* DATA FOR THE TASK
=-=-=-=-=
Lemma freerange_loop_spec fuel p s fl :
  booting s fl p → p mod PGSIZE = 0 → kend ≤ p ≤ PHYSTOP → (PHYSTOP - p) / PGSIZE < Z.of_nat fuel →
  wp (freerange_loop fuel p PHYSTOP)
    (λ _ s', ∃ fl', booting s' fl' PHYSTOP ∧ held s' = held s) s.
Proof.
  revert p s fl. induction fuel as [|fuel IH]; intros p s fl Hb Ha Hk Hf; simpl.
  { dlia. }
  destruct (Z.leb_spec (p + PGSIZE) PHYSTOP) as [Hle|Hgt].
  - assert (page_ok p) as Hp by (split; [done|lia]).
    pose proof (page_ok_range p Hp). destruct (bo_locks _ _ _ Hb) as [Hl Hl'].
    apply wp_bind. eapply wp_Ret; [apply setref_eq; [lia|done]|].
    apply wp_bind. eapply wp_Ret.
    { apply kfree_last_eq; [done| |done|done].
      rewrite ref_ok_with_ref // decide_True //. }
    eapply wp_mono; [eapply IH; [by apply booting_free|dlia|lia|dlia]|]. done.
  - apply wp_ret. exists fl. split; [|done]. destruct Hb as [Hc Hn Hin Hz Hl].
    split; try done. intros q. rewrite Hin. split; [naive_solver lia|].
    intros [Hq _]. split; [done|]. destruct Hq as [Hq ?]. dlia.
Qed.

(** [kinit] run on zeroed kernel data puts every page between the end of
    the kernel and [PHYSTOP] on the free list, once, and leaves a state
    that implements the abstract allocator with no page handed out. *)
Lemma kinit_spec s :
  pgref s = ∅ → freelist s = 0 →
  wp kinit (λ _ s', ∃ fl, NoDup fl ∧ (∀ p, p ∈ fl ↔ page_ok p) ∧
              refines s' (Spec.mk_alloc fl ∅)) s.
Proof.
  intros Hg Hf. pose proof etext_range. pose proof kend_range.
  rewrite /kinit /initlock. wp_steps. rewrite /freerange.
  rewrite PGROUNDUP_eq; [|lia..].
  eapply wp_mono.
  - apply (freerange_loop_spec _ _ _ []); [|dlia|dlia|dlia]. split; simpl.
    + done.
    + constructor.
    + intros q. rewrite elem_of_nil. split; [done|]. intros [[Ha Hr] Hlt]. dlia.
    + intros i. by rewrite /count /= Hg lookup_empty.
    + rewrite /unlocked /=. set_solver.
  - intros _ s' (fl & [Hc Hn Hin Hz Hl] & _). exists fl.
    assert (∀ p, p ∈ fl ↔ page_ok p) as Hin'.
    { intros q. rewrite Hin. split; [naive_solver|]. intros Hq. split; [done|apply Hq]. }
    split_and!; [done|done|]. split; [|done|].
    + split; simpl; [done|done| | |done|].
      * apply Forall_forall. intros q. apply Hin'.
      * intros q Hq. rewrite Hin'. by rewrite /ref Hz.
      * intros i. rewrite Hz. lia.
    + intros q. simpl. rewrite decide_False; [done|]. rewrite /ref Hz. naive_solver.
Qed.
(* ===== verification/Vm.v ===== *)
(** * Page tables (kernel/vm.c)

    The functions of vm.c that build, read, copy and free page tables, on the
    allocator's state: page-table pages are physical pages, entries are
    64-bit words in memory.  [CowHandler] of kernel/trap.c is here because
    [copyout] calls it; the page table of the running process
    ([myproc()->pagetable]) is an argument of both. *)

From S2P Require Import Prelude Mem Cstring Riscv Spinlock Kalloc.

Local Open Scope Z_scope.

Section vm.
Context {KI : KernelImage}.

(** Reads and writes of memory through a kernel pointer. *)
Definition load64 (a : Z) : M kst Z := gets (λ s, ld64 (mem s) a).
Definition store64 (a v : Z) : M kst unit := modify (λ s, set_mem (st64 (mem s) a v) s).
Definition load8 (a : Z) : M kst Z := gets (λ s, ld8 (mem s) a).
Definition store8 (a v : Z) : M kst unit := modify (λ s, set_mem (st8 (mem s) a v) s).
Definition kmemset (dst c n : Z) : M kst unit := modify (λ s, set_mem (memset (mem s) dst c n) s).
Definition kmemmove (dst src n : Z) : M kst unit :=
  modify (λ s, set_mem (memmove (mem s) dst src n) s).

Lemma wp_load64 a (Q : Z → kst → Prop) s : Q (ld64 (mem s) a) s → wp (load64 a) Q s.
Proof. done. Qed.
Lemma wp_load8 a (Q : Z → kst → Prop) s : Q (ld8 (mem s) a) s → wp (load8 a) Q s.
Proof. done. Qed.
Lemma wp_store64 a v (Q : unit → kst → Prop) s :
  Q tt (set_mem (st64 (mem s) a v) s) → wp (store64 a v) Q s.
Proof. done. Qed.
Lemma wp_store8 a v (Q : unit → kst → Prop) s :
  Q tt (set_mem (st8 (mem s) a v) s) → wp (store8 a v) Q s.
Proof. done. Qed.
Lemma wp_kmemset d c n (Q : unit → kst → Prop) s :
  Q tt (set_mem (memset (mem s) d c n) s) → wp (kmemset d c n) Q s.
Proof. done. Qed.
Lemma wp_kmemmove d r n (Q : unit → kst → Prop) s :
  Q tt (set_mem (memmove (mem s) d r n) s) → wp (kmemmove d r n) Q s.
Proof. done. Qed.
=-=-=-=-=
* PROBLEM REQUIREMENTS
Transcribe nothing except the lines from the one with "Lemma wp_store8 a" through the end of the data above, each exactly as it appears.

* RESPONSE BELOW
Lemma wp_store8 a v (Q : unit → kst → Prop) s :
  Q tt (set_mem (st8 (mem s) a v) s) → wp (store8 a v) Q s.
Proof. done. Qed.
Lemma wp_kmemset d c n (Q : unit → kst → Prop) s :
  Q tt (set_mem (memset (mem s) d c n) s) → wp (kmemset d c n) Q s.
Proof. done. Qed.
Lemma wp_kmemmove d r n (Q : unit → kst → Prop) s :
  Q tt (set_mem (memmove (mem s) d r n) s) → wp (kmemmove d r n) Q s.
Proof. done. Qed.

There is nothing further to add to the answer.